Assine #PLACAR por apenas R$ 9,90/mês. Não perca!
E antes que vocês, leitores e leitoras de 1962, comecem a me chamar de exagerado, ou me taxar de cronista que abusa das hipérboles – outra boa expressão praquele truque de se passar por inteligente –, vou logo avisando que esta competição entre clubes da América Latina, ainda apenas em sua terceira edição, vai crescer exponencialmente em relevância, expressão internacional e, mais do que tudo, como objeto de desejo dos times brasileiros. Ao voltar ao meu tempo, inclusive, desembarcarei em plena semana de jogos decisivos, as semifinais, da Libertadores de 2022. E com três das quatro vagas de semifinalistas preenchidas por equipes brasileiras: Palmeiras, Flamengo e Athlético Paranaense – sim, este mesmo que há 3 anos surgiu na Taça Brasil e ainda vai crescer muito no cenário nacional. Até lá, porém, será um clube argentino, o Independiente, a ter o maior número de conquistas, sete (7). E seguido por outro argentino, o Boca Juniors (6), o mesmo Penãrol (5) e mais dois do nosso futuro maior rival, River Plate e Estudiantes, ambos com quatro títulos. Talvez por virem a demorar a entender a importância do torneio, os clubes brasileiros em 2022 estarão empacados num máximo de 3 triunfos no continente, alcançados por 4 times: São Paulo, Grêmio, Palmeiras e o próprio Santos, que, sim, podem festejar, voltará a ser campeão das Américas duas vezes. A primeira já ano que vem, mas depois tendo que esperar 49 anos para repetir o feito: em 2011, em vitória que se dará, curiosamente, sobre o mesmo Peñarol, adversário de ontem. Coincidências da vida. Sempre efêmera…

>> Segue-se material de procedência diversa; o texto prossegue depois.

(* ===== verification/Samples.v ===== *)
(** * A sample chain

    Two forks over a genesis with three validators, built by running the model:
    [A1], [A2], [A3] (justifying [A1], then justifying [A2] and finalizing [A1])
    and [B1], [B2] (justifying [B1], a sibling of [A1]).  The witnesses of the
    later files evaluate the theorems on these blocks. *)

From S2P Require Import Prelude Pydict Uint Ssz SszCorrect Sha256 Merkle Containers StateTransition.

Definition sample_key : bytes := Eval vm_compute in repeat Byte.x00 52.
Definition sample_validator (i : Z) : Validator := {|
  val_attestation_public_key := sample_key;
  val_proposal_public_key := sample_key;
  val_index := i
|}.
Definition sample_registry : list Validator :=
  [sample_validator 0; sample_validator 1; sample_validator 2].
Definition sample_genesis : State := Eval vm_compute in generate_genesis 1000 sample_registry.

(** The block a proposer would build: the roots are those of the transition. *)
Definition build (s : State) (slot : Z) (atts : list AggregatedAttestation) : result (Block * State) :=
  advanced ← process_slots s slot;
  proposer ← proposer_for_slot slot (Zlen (st_validators s));
  let block root := {|
    bk_slot := slot;
    bk_proposer_index := proposer;
    bk_parent_root := hash_tree_root (st_latest_block_header advanced);
    bk_state_root := root;
    bk_body := {| bd_attestations := atts |}
  |} in
  post ← process_block advanced (block ZERO_HASH);
  Ok (block (hash_tree_root post), post).

Definition vote (slot : Z) (source target : Checkpoint) : AttestationData := {|
  ad_slot := slot; ad_head := target; ad_target := target; ad_source := source
|}.
Definition attestation (bits : list bool) (d : AttestationData) : AggregatedAttestation :=
  {| aa_bits := bits; aa_data := d |}.

Definition empty_block : Block * State :=
  ({| bk_slot := 0; bk_proposer_index := 0; bk_parent_root := ZERO_HASH;
      bk_state_root := ZERO_HASH; bk_body := {| bd_attestations := [] |} |}, sample_genesis).
Definition run (r : result (Block * State)) : Block * State :=
  match r with Ok p => p | Err _ => empty_block end.

Definition A1 : Block * State := Eval vm_compute in run (build sample_genesis 1 []).
Definition genesis_checkpoint : Checkpoint :=
  Eval vm_compute in {| cp_root := bk_parent_root A1.1; cp_slot := 0 |}.
Definition A1_checkpoint : Checkpoint :=
  Eval vm_compute in {| cp_root := hash_tree_root A1.1; cp_slot := 1 |}.
Definition A2 : Block * State := Eval vm_compute in
  run (build A1.2 2 [attestation [true; true] (vote 1 genesis_checkpoint A1_checkpoint)]).
Definition A2_checkpoint : Checkpoint :=
  Eval vm_compute in {| cp_root := hash_tree_root A2.1; cp_slot := 2 |}.
Definition A3 : Block * State := Eval vm_compute in
  run (build A2.2 3 [attestation [true; false; true] (vote 2 A1_checkpoint A2_checkpoint)]).

(** A fork at slot 1: the same slot with a redundant vote in the body. *)
Definition B1 : Block * State := Eval vm_compute in
  run (build sample_genesis 1 [attestation [true] (vote 0 genesis_checkpoint genesis_checkpoint)]).
Definition B1_checkpoint : Checkpoint :=
  Eval vm_compute in {| cp_root := hash_tree_root B1.1; cp_slot := 1 |}.
Definition B2 : Block * State := Eval vm_compute in
  run (build B1.2 2 [attestation [false; true; true] (vote 1 genesis_checkpoint B1_checkpoint)]).

Lemma genesis_eq : generate_genesis 1000 sample_registry = sample_genesis.
Proof. vm_compute. reflexivity. Qed.
Lemma A1_accepted : state_transition sample_genesis A1.1 = Ok A1.2.
Proof. vm_compute. reflexivity. Qed.
Lemma A2_accepted : state_transition A1.2 A2.1 = Ok A2.2.
Proof. vm_compute. reflexivity. Qed.
Lemma A3_accepted : state_transition A2.2 A3.1 = Ok A3.2.
Proof. vm_compute. reflexivity. Qed.
Lemma B1_accepted : state_transition sample_genesis B1.1 = Ok B1.2.
Proof. vm_compute. reflexivity. Qed.
Lemma B2_accepted : state_transition B1.2 B2.1 = Ok B2.2.
Proof. vm_compute. reflexivity. Qed.

(** What the two forks justify and finalize. *)
Example A2_justifies :
  st_latest_justified A2.2 = A1_checkpoint /\ st_latest_finalized A2.2 = genesis_checkpoint.
Proof. split; reflexivity. Qed.
Example A3_finalizes :
  st_latest_justified A3.2 = A2_checkpoint /\ st_latest_finalized A3.2 = A1_checkpoint.
Proof. split; reflexivity. Qed.
Example B2_justifies : st_latest_justified B2.2 = B1_checkpoint.
Proof. reflexivity. Qed.
Lemma reachable_backed gt registry s blocks :
  Zlen registry <= VALIDATOR_REGISTRY_LIMIT -> reachable gt registry s blocks ->
  state_backed (included blocks) s /\ st_validators s = registry.
Proof.
  intros Hr. induction 1 as [|s blocks b s' Hreach [IH IHv] Hb Hs].
  - split; [|done]. constructor; simpl; [| |by left|by left].
    2: { by intros slot Hs Hj%is_slot_justified_true_inv. }
    intros votes Hu. unfold unpack_justifications, batched in Hu. simpl in Hu.
    destruct (1 <=? Zlen registry); [|done]. injection Hu as <-. done.
  - pose proof (reachable_inv gt registry s blocks Hr Hreach) as Hinv. rewrite included_app.
    split; [by eapply transition_backed|]. rewrite <- IHv.
    destruct (state_transition_cases s b Hinv Hb) as [(root & votes & t & E & _)|(e & E & _)];
      [|congruence].
    rewrite E in Hs. by injection Hs as <-.
Qed.

(** C16: every state reached from genesis satisfies the state invariant: history,
    flag and vote-table lengths agree with the slots, the checkpoints and every
    tracked root lie on the state's chain. *)
Theorem reachable_state_inv (gt : Z) (registry : list Validator) (s : State) (blocks : list Block) :
  Zlen registry <= VALIDATOR_REGISTRY_LIMIT -> reachable gt registry s blocks -> state_inv s.
Proof. apply reachable_inv. Qed.

Lemma reachable_state_inv_witness : state_inv A3.2.
Proof.
  apply (reachable_state_inv 1000 sample_registry A3.2 [A1.1; A2.1; A3.1]).
  - exact sample_registry_limit.
  - exact sample_A3.
Defined.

Daqui a 60 anos, posso garantir, ainda causará espanto o que se deu na segunda partida desta decisão continental, na Vila Belmiro. Como detenho uma boa ‘memória do futuro’, arrisco dizer que situação como essa não mais se repetirá no Futebol. Relembremos os fatos, pois estes, embora mais tristes, também não devem ser esquecidos. Após vencer (2 x 1) o primeiro jogo, em Montevidéu, o Santos precisava de um simples empate em casa. E estava tudo caminhando bem, com a vitória de 2 x 1 na etapa inicial. Aí veio o segundo tempo e eram decorridos apenas 3 minutos quando o juiz confirmou o gol de empate, de Spencer, ignorando as reclamações de que o meia uruguaio Sasía jogara terra nos olhos do arqueiro santista Gilmar. O juiz (talvez com sujeira nas pupilas também) não viu nada e deu-se a confusão, com garrafas e objetos de todo tipo sendo arremessados ao gramado. E com uma garrafa atingindo ele em cheio, no pescoço.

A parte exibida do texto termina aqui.